Aunque a juzgar por los resultados finales, cuesta dar crédito al estatus de debutante de una directora (también en labores de guionista, productora y montadora) que demuestra tener siempre las ideas tan claras… y que además se las ingenia para ejecutarlas de forma tan contundente.
Apoyada en un estupendo trabajo con sus elenco actoral (donde sobresale la mirada desgarradora de Mercedes Hernández), la joven cineasta mexicana levanta un poderoso relato en el que la denuncia política (pues el telón de fondo lo pone el terror en el contexto de lucha por la supervivencia a la que se ven forzados los inmigrantes centroamericanos que quieren llegar a la línea de meta de los Estados Unidos) toma el rostro de una madre coraje abocada al peor drama imaginable.
A partir de ahí, un paisaje marcado por la aridez emocional y por los muros levantados por la intolerancia, se convierte en el caldo de cultivo ideal para la conjura de los demonios más aterradores. Sin preavisos que valgan, el drama social adquiere de repente los tintes tenebrosos de un horror más cercano al fantástico.
Y en efecto, parece todo una pesadilla… pero por desgracia, no deja de ser el reflejo de una realidad que, sin lugar a dudas, asusta.
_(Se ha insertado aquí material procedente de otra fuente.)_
(* ===== verification/PublicCache.v ===== *)
(** The two caches in front of public reads ([client.py], [public_cache.py]): one in each
    process, and behind it one that all processes of the host share in a database. Clock
    readings are exact; the clock of a process and the wall clock run alike. *)

From S2P Require Import Prelude Sorting PyStr PyObj StateJson.
Local Open Scope Q_scope.
Local Open Scope dec_scope.
Local Open Scope bool_scope.
Local Open Scope list_scope.

(** ** The shared store *)

Record cache_settings : Type := {
  max_age_seconds : Z;
  max_rows : Z;
}.

(** [(key, stored_ms, payload)] *)
Definition public_rows : Type := dict (Z * pyobj).

Definition now_ms (now : Q) : Z := Qfloor (now * 1000).

(** [ORDER BY stored_ms ASC, key ASC] *)
Definition row_before (a b : string * (Z * pyobj)) : bool :=
  (fst (snd a) <? fst (snd b))%Z || ((fst (snd a) =? fst (snd b))%Z && String.ltb (fst a) (fst b)).

Definition evict (e : cache_settings) (now_ms : Z) (rows : public_rows) : public_rows :=
  let kept := filter (fun r => negb (fst (snd r) <? now_ms - e.(max_age_seconds) * 1000)%Z) rows in
  let excess := (Z.of_nat (List.length kept) - e.(max_rows))%Z in
  if (0 <? excess)%Z then
    let oldest := map fst (firstn (Z.to_nat excess) (stable_sort row_before kept)) in
    filter (fun r => negb (mem_str (fst r) oldest)) kept
  else kept.

(** [available] is whether the database can be opened now. *)
Definition read_shared (available : bool) (key : string) (ttl now : Q) (rows : public_rows) : option pyobj :=
  if (ttl <=? 0) || negb available then None
  else match dict_get key rows with
       | Some (stored_ms, payload) => if ttl <=? (now * 1000 - inject_Z stored_ms) / 1000 then None else Some payload
       | None => None
       end.

Definition _EVICT_EVERY_N_WRITES : Z := 50.

(** The rows and the number of writes of the process so far. *)
Definition write_shared (e : cache_settings) (available : bool) (key : string) (v : pyobj) (now : Q) (rows : public_rows) (writes : Z) : public_rows * Z :=
  match v with
  | PNone => (rows, writes)
  | _ =>
      if negb available then (rows, writes)
      else
        let rows := dict_set key (now_ms now, v) rows in
        let writes := (writes + 1)%Z in
        (if (writes mod _EVICT_EVERY_N_WRITES =? 0)%Z then evict e (now_ms now) rows else rows, writes)
  end.

(** ** The cache of a process *)

(** [_PUBLIC_READ_CACHE]: when it was stored, the value, its time to live. *)
Record read_cache : Type := {
  entries : dict (Q * pyobj * Q);
  last_prune : Q;
  shared : public_rows;
  write_counter : Z;
}.

Definition _PUBLIC_READ_PRUNE_INTERVAL_SEC : Q := 60.

Definition _public_read_cache_get (key : string) (ttl now : Q) (c : read_cache) : option pyobj :=
  match dict_get key c.(entries) with
  | Some (stored, v, _) => if now - stored <? ttl then Some v else None
  | None => None
  end.

Definition _public_read_cache_put (key : string) (v : pyobj) (ttl now : Q) (c : read_cache) : read_cache :=
  let all := dict_set key (now, v, ttl) c.(entries) in
  if now - c.(last_prune) <? _PUBLIC_READ_PRUNE_INTERVAL_SEC
  then {| entries := all; last_prune := c.(last_prune); shared := c.(shared); write_counter := c.(write_counter) |}
  else {| entries := filter (fun '(_, (stored, _, ttl)) => now - stored <? ttl) all; last_prune := now; shared := c.(shared); write_counter := c.(write_counter) |}.

(** What [_cached_public_read] does before it loads: a value at hand, if any. *)
Definition cached_value (available : bool) (key : string) (ttl now : Q) (c : read_cache) : read_cache * option pyobj :=
  match _public_read_cache_get key ttl now c with
  | Some v => (c, Some v)
  | None =>
      match read_shared available key ttl now c.(shared) with
      | Some v => (_public_read_cache_put key v ttl now c, Some v)
      | None => (c, None)
      end
  end.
Esta escalofriante combinación entre lo que podemos asegurar que es verdad y aquello que a lo mejor no lo es, es usada también por la dupla compuesta por Marco Dutra y Caetano Gotardo en Todos os Mortos.
Se trata de un melodrama histórico ambientado en el siglo XIX, y en el que la decadencia de una familia aristócrata es el punto de partida para una exquisita pieza de cine del encierro… en el que además se introducen unas notas de terror fantasmagórico.
Una mezcla orgullosa de su propia heterogeneidad, y que precisamente viene a recordarnos, en la oscuridad de los tiempos de Bolsonaro, que la auténtica riqueza de una nación (de cualquiera de ellas) está en su capacidad para entender la variedad (racial, cultural, política…) que la compone. Solo así seremos capaces de espantar los malos espíritus de antaño, y mirar con esperanza hacia el futuro.